Amidst the rush of this holiday season, let's all pause for a moment, reflect on the many positive aspects of our lives, and give thanks for our special Best Friend Forever (BFF): pain.
Pain is a wonderful adaptation that helps human survival. It tells us - in an intense and immediate way - that we are doing something that is harmful and that we had better STOP right now if we know what's good for us. Think of the feeling of touching a hot stove, or over stretching our muscles. ain also tells us when something is wrong inside our bodies, like appendicitis. People who cannot feel pain because of genetic disorders or neurological damage lead dangerous lives. They have been reported to suffer from bitten tongues, scaldings, and serious infections without knowing it.

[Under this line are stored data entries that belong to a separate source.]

(* ===== verification/VaultItems.v ===== *)
(** What hangs on a cipher: attachments, folders, favorites and archive marks.

    Models src/src/db/models/attachment.rs, folder.rs, favorite.rs and
    archive.rs. Deleting an attachment also removes its file from the object
    store, whose answer is a parameter: a missing file counts as deleted, any
    other failure stops the caller after the row is gone. *)
From S2P Require Import Prelude Schema Roles Users.
Local Open Scope Z_scope.

Section items.
Context `{E : Env}.

(** *** [Attachment] *)

Definition Attachment_get_file_path (a : Attachment.t) : string :=
  Attachment.cipher_uuid a +:+ "/" +:+ Attachment.id a.

Definition Attachment_save (a : Attachment.t) : M DB () :=
  save_row (λ d, has (ciphers d) (Attachment.cipher_uuid a))
    (set_attachments <[Attachment.id a := a]>) "Error saving attachment".

Definition Attachment_delete (a : Attachment.t) : M DB () :=
  modify (set_attachments (delete_where (λ r, Attachment.id r == Attachment.id a))) ;;
  lift (opendal_operator_for_path_type Attachments) ;;
  match storage_delete (Attachment_get_file_path a) with
  | StorageOk | StorageNotFound => mret ()
  | StorageFailed => throw (MkError 400 "OpenDAL")
  end.

Definition Attachment_find_by_cipher (cipher_uuid : string) (d : DB) : list Attachment.t :=
  where_ (λ a, Attachment.cipher_uuid a == cipher_uuid) (rows (attachments d)).
Definition Attachment_find_by_id (id : string) (d : DB) : option Attachment.t :=
  first (where_ (λ a, Attachment.id a == to_lowercase id) (rows (attachments d))).

Definition Attachment_delete_all_by_cipher (cipher_uuid : string) : M DB () :=
  l ← gets (Attachment_find_by_cipher cipher_uuid);
  for_each l Attachment_delete.

(** [r.to_i64()] of the sum: saturated to [i64::MAX] above the range; the sum
    of no row is NULL and counts as 0. *)
Definition sum_sizes (l : list Attachment.t) : Z :=
  let s := foldr Z.add 0 (Attachment.file_size <$> l) in
  if (- 2 ^ 63 <=? s) && (s <? 2 ^ 63) then s else 2 ^ 63 - 1.

Definition Attachment_of_user (user_uuid : string) (d : DB) : list Attachment.t :=
  fst <$> where_ (λ '(_, oc), nn oc (λ c, Cipher.user_uuid c == Some user_uuid))
    (left_join (rows (attachments d)) (rows (ciphers d)) (λ a c, Cipher.uuid c == Attachment.cipher_uuid a)).
Definition Attachment_size_by_user (user_uuid : string) (d : DB) : Z :=
  sum_sizes (Attachment_of_user user_uuid d).
Definition Attachment_of_org (org_uuid : string) (d : DB) : list Attachment.t :=
  fst <$> where_ (λ '(_, oc), nn oc (λ c, Cipher.organization_uuid c == Some org_uuid))
    (left_join (rows (attachments d)) (rows (ciphers d)) (λ a c, Cipher.uuid c == Attachment.cipher_uuid a)).
Definition Attachment_size_by_org (org_uuid : string) (d : DB) : Z := sum_sizes (Attachment_of_org org_uuid d).
Definition Attachment_count_by_org (org_uuid : string) (d : DB) : Z := count (Attachment_of_org org_uuid d).
Definition Attachment_new (id cipher_uuid file_name : string) (file_size : Z) (akey : option string) : Attachment.t :=
  Attachment.mk id cipher_uuid file_name file_size akey.
Definition Attachment_count_by_user (user_uuid : string) (d : DB) : Z :=
  count (Attachment_of_user user_uuid d).

Definition Attachment_find_all_by_user_and_orgs (user_uuid : string) (org_uuids : list string) (d : DB)
    : list Attachment.t :=
  fst <$> where_ (λ '(_, oc), nn oc (λ c,
      (Cipher.user_uuid c == Some user_uuid)
      || match Cipher.organization_uuid c with
         | Some o => bool_decide (o ∈ org_uuids)
         | None => false
         end))
    (left_join (rows (attachments d)) (rows (ciphers d)) (λ a c, Cipher.uuid c == Attachment.cipher_uuid a)).

(** *** [FolderCipher] and [Folder] *)

Definition FolderCipher_new (folder_uuid cipher_uuid : string) : FolderCipher.t :=
  {| FolderCipher.cipher_uuid := cipher_uuid; FolderCipher.folder_uuid := folder_uuid |}.

Definition FolderCipher_save (fc : FolderCipher.t) : M DB () :=
  save_row (λ d, has (ciphers d) (FolderCipher.cipher_uuid fc) && has (folders d) (FolderCipher.folder_uuid fc))
    (set_folders_ciphers <[(FolderCipher.cipher_uuid fc, FolderCipher.folder_uuid fc) := fc]>)
    "Error adding cipher to folder".

Definition FolderCipher_delete (fc : FolderCipher.t) : M DB () :=
  modify (set_folders_ciphers (delete_where (λ r,
    (FolderCipher.cipher_uuid r == FolderCipher.cipher_uuid fc)
    && (FolderCipher.folder_uuid r == FolderCipher.folder_uuid fc)))).

Definition FolderCipher_delete_all_by_cipher (cipher_uuid : string) : M DB () :=
  modify (set_folders_ciphers (delete_where (λ r, FolderCipher.cipher_uuid r == cipher_uuid))).
Definition FolderCipher_delete_all_by_folder (folder_uuid : string) : M DB () :=
  modify (set_folders_ciphers (delete_where (λ r, FolderCipher.folder_uuid r == folder_uuid))).

Definition FolderCipher_find_by_folder_and_cipher (folder_uuid cipher_uuid : string) (d : DB)
    : option FolderCipher.t :=
  first (where_ (λ r, (FolderCipher.folder_uuid r == folder_uuid)
                      && (FolderCipher.cipher_uuid r == cipher_uuid)) (rows (folders_ciphers d))).

Definition FolderCipher_find_by_user (user_uuid : string) (d : DB) : list (string * string) :=
  (λ '(fc, _), (FolderCipher.cipher_uuid fc, FolderCipher.folder_uuid fc)) <$>
    where_ (λ '(_, f), Folder.user_uuid f == user_uuid)
      (inner_join (rows (folders_ciphers d)) (rows (folders d))
         (λ fc f, FolderCipher.folder_uuid fc == Folder.uuid f)).

Definition Folder_new (uuid user_uuid name : string) : Folder.t :=
  {| Folder.uuid := uuid; Folder.created_at := now; Folder.updated_at := now;
     Folder.user_uuid := user_uuid; Folder.name := name |}.

Definition Folder_save (f : Folder.t) : M DB Folder.t :=
  User_update_uuid_revision (Folder.user_uuid f) ;;
  let f := Folder.set_updated_at (λ _, now) f in
  save_row (λ d, has (users d) (Folder.user_uuid f)) (set_folders <[Folder.uuid f := f]>)
    "Error saving folder" ;;
  mret f.

Definition Folder_delete (f : Folder.t) : M DB () :=
  User_update_uuid_revision (Folder.user_uuid f) ;;
  FolderCipher_delete_all_by_folder (Folder.uuid f) ;;
  delete_row (folder_referenced (Folder.uuid f))
    (set_folders (delete_where (λ r, Folder.uuid r == Folder.uuid f))) "Error deleting folder".

Definition Folder_find_by_uuid_and_user (uuid user_uuid : string) (d : DB) : option Folder.t :=
  first (where_ (λ f, (Folder.uuid f == uuid) && (Folder.user_uuid f == user_uuid)) (rows (folders d))).
Definition Folder_find_by_user (user_uuid : string) (d : DB) : list Folder.t :=
  where_ (λ f, Folder.user_uuid f == user_uuid) (rows (folders d)).

Definition Folder_delete_all_by_user (user_uuid : string) : M DB () :=
  l ← gets (Folder_find_by_user user_uuid);
  for_each l Folder_delete.

(** *** [Favorite] *)

Definition Favorite_is_favorite (cipher_uuid user_uuid : string) (d : DB) : bool :=
  nonempty (where_ (λ r, (Favorite.cipher_uuid r == cipher_uuid) && (Favorite.user_uuid r == user_uuid))
              (rows (favorites d))).

Definition Favorite_set_favorite (favorite : bool) (cipher_uuid user_uuid : string) : M DB () :=
  old ← gets (Favorite_is_favorite cipher_uuid user_uuid);
  match old, favorite with
  | false, true =>
      User_update_uuid_revision user_uuid ;;
      save_row (λ d, has (users d) user_uuid && has (ciphers d) cipher_uuid)
        (set_favorites <[(user_uuid, cipher_uuid) :=
           {| Favorite.user_uuid := user_uuid; Favorite.cipher_uuid := cipher_uuid |}]>)
        "Error adding favorite"
  | true, false =>
      User_update_uuid_revision user_uuid ;;
      modify (set_favorites (delete_where (λ r,
        (Favorite.user_uuid r == user_uuid) && (Favorite.cipher_uuid r == cipher_uuid))))
  | _, _ => mret ()
  end.

Definition Favorite_delete_all_by_cipher (cipher_uuid : string) : M DB () :=
  modify (set_favorites (delete_where (λ r, Favorite.cipher_uuid r == cipher_uuid))).
Definition Favorite_delete_all_by_user (user_uuid : string) : M DB () :=
  modify (set_favorites (delete_where (λ r, Favorite.user_uuid r == user_uuid))).
Definition Favorite_get_all_cipher_uuid_by_user (user_uuid : string) (d : DB) : list string :=
  Favorite.cipher_uuid <$> where_ (λ r, Favorite.user_uuid r == user_uuid) (rows (favorites d)).

(** *** [Archive] *)

Definition Archive_get_archived_at (cipher_uuid user_uuid : string) (d : DB) : option Z :=
  Archive.archived_at <$>
    first (where_ (λ r, (Archive.cipher_uuid r == cipher_uuid) && (Archive.user_uuid r == user_uuid))
             (rows (archives d))).

Definition Archive_save (user_uuid cipher_uuid : string) (archived_at : Z) : M DB () :=
  User_update_uuid_revision user_uuid ;;
  save_row (λ d, has (users d) user_uuid && has (ciphers d) cipher_uuid)
    (set_archives <[(user_uuid, cipher_uuid) :=
       {| Archive.user_uuid := user_uuid; Archive.cipher_uuid := cipher_uuid;
          Archive.archived_at := archived_at |}]>) "Error saving archive".

Definition Archive_delete_by_cipher (user_uuid cipher_uuid : string) : M DB () :=
  User_update_uuid_revision user_uuid ;;
  modify (set_archives (delete_where (λ r,
    (Archive.user_uuid r == user_uuid) && (Archive.cipher_uuid r == cipher_uuid)))).

Definition Archive_find_by_user (user_uuid : string) (d : DB) : list (string * Z) :=
  (λ r, (Archive.cipher_uuid r, Archive.archived_at r)) <$>
    where_ (λ r, Archive.user_uuid r == user_uuid) (rows (archives d)).
End items.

The main problem for most of us is when our pain becomes chronic. At that point, we have received the message loudly and clearly that something is wrong: we don't need additional pain to understand the warning. We might have sought medical advice and undergone physical exams, MRIs, and other tests to pinpoint the source. And, our doctors might have told us that while they understand what is causing our pain, there is nothing that they can do to treat the underlying problem.
Sound familiar? You are not alone. According to the American Academy of Pain Medicine, chronic pain affects more Americans than diabetes, heart disease, and cancer combined. More than 1.5 billion suffer from chronic pain worldwide. Many will live with varying levels of daily pain for the rest of their lives.
While it isn't always possible to treat the underlying problems, there are many proven methods for managing pain itself. Upcoming blog posts will examine some promising strategies.
In the meantime, the next time you have pain, stop and ask yourself what else you are thinking and feeling, in addition to the pain itself. Perhaps you will detect frustration, sadness, or vulnerability.
Anger is my 'go to' emotion when I experience pain. I get mad that I have the problem in the first place, that I cannot do the physical things I want to do, and that there is next to nothing I can do to change the situation. Of course, my anger does nothing to help the situation. In fact, it just makes the pain worse.
Paying attention to your internal chatter about your pain is an important first step towards managing it better. Eventually, you can learn how to separate pain sensations from all the thoughts and other feelings that tend to go along with it. This technique, too, will be examined in greater detail in future blog posts.